Une experte a demandé si le Cameroun prévoit d'adopter une norme contre la discrimination contre les femmes, observant que les lacunes à cet égard sont probablement imputables à la coexistence de deux systèmes juridiques, un système coutumier et un système codifié. De fait, les femmes ne bénéficient pas des mêmes droits que les hommes au Cameroun, ainsi qu'il apparaît à la lecture du rapport et dans les nombreuses informations fournies par les organisations non gouvernementales. Cette lacune est très évidente dans le domaine du droit foncier, en matière d'accès des jeunes filles à l'éducation, dans l'accès au marché du travail ou encore dans le fait que les femmes mariées sont considérées comme la propriété de leur mari.
Un expert a par la suite a voulu savoir si une définition de la discrimination conforme aux définitions internationales serait adoptée par le Cameroun.

Une experte s'est interrogée aussi sur l'absence d'une loi autonome criminalisant les violences contre les femmes. Elle a demandé à la délégation de commenter le fait que la police ne donne que rarement suite aux plaintes pour viol marital, ainsi que l'inefficacité des peines sanctionnant les violences commises au foyer contre les femmes. Des statistiques ventilées à ce sujet devraient être communiquées, ainsi qu'au sujet des mesures de sensibilisation et de prévention que le Gouvernement a prises. Un autre expert a observé que 56% des femmes âgées de 16 à 45 ans disent avoir subi des violences de la part de leur conjoint.

Concernant les mutilations génitales féminines, un problème évoqué dans des rapports antérieurs, la délégation a été priée de donner des renseignements sur les recours juridiques disponibles aux victimes, sur les poursuites engagées pour ce motif et sur les sanctions infligées. D'autres demandes d'éclaircissement ont porté sur les conditions dans lesquelles se pratique de l'avortement, sur la possibilité pour l'auteur d'un viol d'échapper à une sentence en épousant sa victime, sur la conformité du régime tolérant la polygamie avec les dispositions du Pacte.

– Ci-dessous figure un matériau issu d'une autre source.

(** *** The state *)

(** [sessions] is one block that grows: [moves] counts how often it was
    allocated anew, and a pointer is into one of those blocks. The active theme
    is a chain, empty when there is none; [frame_id] counts streamed frames. *)
Record State {W : Type} := mkState {
  sessions : list Checkpoint.Session; moves : nat; registry : list (RegistryEntry (W := W));
  g_active_theme : list Theme; animations : Registry; plugin_dir_path : option string;
  use_msgpack : bool; session_use_streaming : bool; frame_id : Z
}.
Arguments State : clear implicits.
Record pointer := mkPtr { block : nat; index : nat }.
(** What the system says: files and directories, the user's home, the options of
    the daemon, whether a plugin is signed, and what a plugin registers when it is
    loaded, if it can be. *)
Record Env {W : Type} := mkEnv {
  files : string -> option string; dir : string -> option (list string); home : option string;
  insecure_plugins : bool; use_sandbox : bool; verify_plugin_signature : string -> bool;
  dlopen : string -> option (list (string * option (WidgetFactory (W := W))))
}.
Arguments Env : clear implicits.

Section daemon.
Context {W : Type} (fd : Z).
Abbreviation state := (State W).
Definition set_sessions (l : list Checkpoint.Session) (s : state) : state :=
  mkState W l (moves s) (registry s) (g_active_theme s) (animations s) (plugin_dir_path s) (use_msgpack s) (session_use_streaming s) (frame_id s).
Definition set_flags (m st : bool) (s : state) : state :=
  mkState W (sessions s) (moves s) (registry s) (g_active_theme s) (animations s) (plugin_dir_path s) m st (frame_id s).
Definition set_theme (t : list Theme) (a : Registry) (s : state) : state :=
  mkState W (sessions s) (moves s) (registry s) t a (plugin_dir_path s) (use_msgpack s) (session_use_streaming s) (frame_id s).
Definition set_registry (r : list (RegistryEntry (W := W))) (d : option string) (s : state) : state :=
  mkState W (sessions s) (moves s) r (g_active_theme s) (animations s) d (use_msgpack s) (session_use_streaming s) (frame_id s).
Definition set_frame_id (n : Z) (s : state) : state :=
  mkState W (sessions s) (moves s) (registry s) (g_active_theme s) (animations s) (plugin_dir_path s) (use_msgpack s) (session_use_streaming s) n.

(** *** Sessions *)

Definition session_at (p : pointer) : io state Checkpoint.Session := fun s =>
  ([], if decide (block p = moves s) then x ← at_index (sessions s !! index p); Done (x, s) else Fault UseAfterFree).
Definition set_session (p : pointer) (x : Checkpoint.Session) : io state unit := modify (fun s => set_sessions (<[index p := x]> (sessions s)) s).
Definition session_find (wanted : string) : io state (option pointer) := fun s =>
  ([], Done ((fun '(i, _) => mkPtr (moves s) i) <$> list_find (fun x => id x = wanted /\ active x = true) (sessions s), s)).
(** [fresh] is the name made of the clock and the thread. *)
Definition session_new (fresh : string) : Checkpoint.Session :=
  mkSession fresh store_new true (-1) (-1) (Some NUL :: repeat None 31) (Some NUL :: repeat None 63) 0.
Definition session_create (fresh : string) : io state pointer := fun s =>
  ([], Done (mkPtr (S (moves s)) (length (sessions s)),
    mkState W (sessions s ++ [session_new fresh]) (S (moves s)) (registry s) (g_active_theme s) (animations s) (plugin_dir_path s)
      (use_msgpack s) (session_use_streaming s) (frame_id s))).

(** *** The handlers *)

Definition widget_schema : string := of_chars (quoted "{'type':'object','properties':{'widget':{'type':'string'},'params':{'type':'object'}}}").
Definition capabilities : list string :=
  ["animations"; "vectors"; "shadows"; "streaming"; "positioning"; "flexbox"; "grid"; "shaping"; "transforms"; "accessibility"]%string.
Definition strings_in (l : list cJSON) : list string := omap valuestring l.
Definition send_negotiated_capabilities (client_caps : cJSON) : io state unit :=
  let resp := AddInt (cJSON_AddStringToObject cJSON_CreateObject "type" (Some "handshake_ack"%string)) "version" 2 in
  let neg := if cJSON_IsArray (Some client_caps)
    then foldl (fun n c => cJSON_AddItemToArray n (cJSON_CreateString (Some c))) cJSON_CreateArray (filter (fun c => c ∈ capabilities) (strings_in (child client_caps)))
    else cJSON_CreateArray in
  out ← lift (cJSON_PrintUnformatted (cJSON_AddItemToObject resp "capabilities" (Some neg)));
  write (chars out ++ [LF]).

Definition send_response_msgpack (json : string) : io state unit := s ← get; b ← lift (response_bytes (use_msgpack s) json); write b.
Definition handle_query (json : cJSON) (p : pointer) : io state unit :=
  match cJSON_GetObjectItem (Some json) "widget_id" ≫= valuestring with
  | None => write (error_message "Missing widget_id")
  | Some i =>
      x ← session_at p;
      let resp := cJSON_AddStringToObject (cJSON_AddStringToObject cJSON_CreateObject "type" (Some "query_response"%string)) "widget_id" (Some i) in
      let resp := match store_get (store x) i with Some v => cJSON_AddStringToObject resp "value" (Some v) | None => cJSON_AddNullToObject resp "value" end in
      out ← lift (cJSON_PrintUnformatted resp); send_response_msgpack out
  end.

Definition number_or (json : cJSON) (k : string) (z : Z) : Z :=
  match cJSON_GetObjectItem (Some json) k with Some i => if decide (CJson.type i = cJSON_Number) then valueint i else z | None => z end.
Definition text_or (json : cJSON) (k : string) (n : nat) (b : bytes) : bytes :=
  match cJSON_GetObjectItem (Some json) k ≫= valuestring with Some v => strncpy n v b | None => b end.
Definition handle_position (json : cJSON) (p : pointer) : io state unit :=
  x ← session_at p;
  set_session p (mkSession (id x) (store x) (active x) (number_or json "x" (widget_position_x x)) (number_or json "y" (widget_position_y x))
    (text_or json "anchor" 31 (widget_anchor x)) (text_or json "relative_to" 63 (widget_relative_to x)) (number_or json "z_index" (widget_z_index x)));;
  write ok_message.

(** The messages of the store's subscribers go to their own connections. *)
Definition with_store (p : pointer) (f : Store -> Store) : io state unit :=
  x ← session_at p;
  set_session p (mkSession (id x) (f (store x)) (active x) (widget_position_x x) (widget_position_y x) (widget_anchor x) (widget_relative_to x) (widget_z_index x)).
Definition key_list (json : cJSON) : list string :=
  match cJSON_GetObjectItem (Some json) "keys" with Some k => if decide (CJson.type k = cJSON_Array) then strings_in (child k) else [] | None => [] end.

(** The place a "position" message left for the next request. *)
Definition first_char (b : bytes) : exec bool := c ← at_index (b !! 0%nat); c ← (match c with Some c => Done c | None => Fault Indeterminate end : exec ascii); Done (negb (Ascii.eqb c NUL)).
Definition clear_first (b : bytes) : bytes := <[0%nat := Some NUL]> b.
Definition take_text (b : bytes) (o : option string) : exec (option string * bytes) :=
  present ← first_char b; if (present : bool) then v ← read_string b; Done (Some v, clear_first b) else Done (o, b).
Definition take_position (p : pointer) (req : WidgetRequest) : io state WidgetRequest :=
  s ← session_at p;
  '(an, ab) ← lift (take_text (widget_anchor s) (Protocol.anchor req));
  '(rt, rb) ← lift (take_text (widget_relative_to s) (Protocol.relative_to req));
  set_session p (mkSession (id s) (store s) (active s) (if 0 <=? widget_position_x s then -1 else widget_position_x s) (if 0 <=? widget_position_y s then -1 else widget_position_y s) ab rb 0);;
  mret {| Protocol.widget := Protocol.widget req; Protocol.params := Protocol.params req; Protocol.step := Protocol.step req; Protocol.total := Protocol.total req; Protocol.session_id := Protocol.session_id req; Protocol.tty := Protocol.tty req;
    Protocol.relay := Protocol.relay req; Protocol.headless := Protocol.headless req; Protocol.anchor := an;
    Protocol.x := if 0 <=? widget_position_x s then widget_position_x s else Protocol.x req; Protocol.y := if 0 <=? widget_position_y s then widget_position_y s else Protocol.y req;
    Protocol.relative_to := rt; Protocol.dx := Protocol.dx req; Protocol.dy := Protocol.dy req; Protocol.z_index := if widget_z_index s =? 0 then Protocol.z_index req else widget_z_index s;
    Protocol.overflow := Protocol.overflow req; Protocol.tooltip := Protocol.tooltip req; Protocol.tab_index := Protocol.tab_index req; Protocol.draggable := Protocol.draggable req |}.

(** *** Plugins and themes *)

Definition is_plugin_file (n : string) : bool := (3 <? strlen n) && bool_decide (drop (String.length n - 3) (chars n) = chars ".so").
(** The loop over the directory. *)
Fixpoint load_plugin_files (env : Env W) (path : string) (names : list string) (r : list (RegistryEntry (W := W))) : list (RegistryEntry (W := W)) :=
  match names with
  | [] => r
  | n :: names' =>
      load_plugin_files env path names'
        (if is_plugin_file n then
           let full := strtake 2047 (path +:+ "/" +:+ n) in
           if negb (insecure_plugins env) && negb (verify_plugin_signature env full) then r
           else if use_sandbox env then r
           else match dlopen env full with
                | Some l => foldl (fun r '(n, f) => widget_registry_register_plugin r n f) r l
                | None => r
                end
         else r)
  end.
Definition add_plugin_overrides (env : Env W) (path : string) : io state unit :=
  s ← get;
  match g_active_theme s with
  | [] => mret tt
  | t => '(t, a) ← lift (theme_add_plugin_overrides (files env) t path (dir env path) (animations s)); modify (set_theme t a)
  end.
Definition load_plugins (env : Env W) : io state unit :=
  match home env with
  | None => mret tt
  | Some h =>
      let path := strtake 1023 (h +:+ "/.config/filly/plugins") in
      modify (fun s => set_registry (registry s) (Some path) s);;
      match dir env path with
      | None => mret tt
      | Some names => modify (fun s => set_registry (load_plugin_files env path names (registry s)) (plugin_dir_path s) s);; add_plugin_overrides env path
      end
  end.
Definition reload_plugins (env : Env W) : io state unit :=
  modify (fun s => set_registry (widget_registry_clear_plugins (registry s)) (plugin_dir_path s) s);; load_plugins env.

(** Freeing the theme frees the whole chain. *)
Definition load_theme (env : Env W) (a : Registry) : exec (list Theme * Registry) :=
  '(t, a) ← theme_load (files env) "themes/forge.json" a;
  match t with
  | Some t => Done ([t], a)
  | None =>
      '(l, a) ← theme_load_directory (files env) "themes" (dir env "themes") a;
      Done (match l with [] => [theme_default] | _ => l end, a)
  end.
Definition merge_head (m : Theme -> Registry -> exec (Theme * Registry)) (l : list Theme) (a : Registry) : exec (list Theme * Registry) :=
  match l with [] => Done ([], a) | t :: l' => '(t, a) ← m t a; Done (t :: l', a) end.
Definition reload_theme (env : Env W) : io state unit :=
  s ← get;
  let a := match g_active_theme s with [] => animations s | t :: _ => theme_free t (animations s) end in
  '(l, a) ← lift (load_theme env a);
  '(l, a) ← lift (merge_head (fun t => theme_merge_user_override (files env) t (home env)) l a);
  modify (set_theme l a);;
  match plugin_dir_path s with Some path => add_plugin_overrides env path | None => mret tt end.
Definition set_accessibility (env : Env W) (profile : option string) : io state unit :=
  match profile with
  | None => mret tt
  | Some p =>
      s ← get;
      '(l, a) ← lift (merge_head (fun t => theme_merge_accessibility_profile (files env) t (Some p)) (g_active_theme s) (animations s));
      modify (set_theme l a)
  end.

Un expert a observé que la lutte contre les stéréotypes machistes commence par la perception de la femme comme un sujet de droit, et non comme un bien qu'il faudrait protéger en raison de sa faiblesse. Il revient d'autre part à la loi et à l'État de protéger les femmes contre la violence familiale. La loi doit aussi sanctionner les auteurs de viol ou de torture, indépendamment du pardon octroyé ou non par les victimes.

Il a aussi été demandé quelles étaient les justifications juridiques et culturelles de la criminalisation de l'homosexualité. Il semble que le simple fait d'être homosexuel soit érigé en infraction par la loi du Cameroun, en contravention avec le principe de jouissance universelle des droits de l'homme, a observé un expert. Comment, dans ces conditions, faire passer des messages de santé publique, notamment?

Un membre du Comité a demandé quel délit au Cameroun était passible de la peine de mort, observant que cette sentence est assez souvent prononcée, même si la peine n'est plus appliquée depuis 1997. Est-il envisagé de formaliser ce moratoire? Les garanties juridiques existent-elles pour assurer que des mineurs ne soient jamais condamnés à mort?

Un autre expert a fait état de préoccupations émanant du Cameroun concernant des cas de torture en détention, ajoutant que le Comité contre la torture s'est inquiété du même problème. Certes l'aveu obtenu par contrainte n'est pas admissible, mais les accusés n'ont pas toujours les moyens de faire reconnaître les tortures dont ils ont souffert. L'expert a relevé la faiblesse des peines infligées aux auteurs de torture et déploré le faible nombre des enquêtes sur ces faits.

Un expert a relevé que les conditions et délais de la garde à vue et de la détention provisoire ne sont pas toujours respectés au Cameroun. Ainsi, seuls 15% des 3500 détenus de la prison centrale de Douala sont condamnés, la plupart des autres n'ayant jamais été entendus par un juge.

Des experts ont demandé des renseignements sur les initiatives prises en faveur de l'amélioration des conditions de détention, s'agissant notamment de la surpopulation carcérale.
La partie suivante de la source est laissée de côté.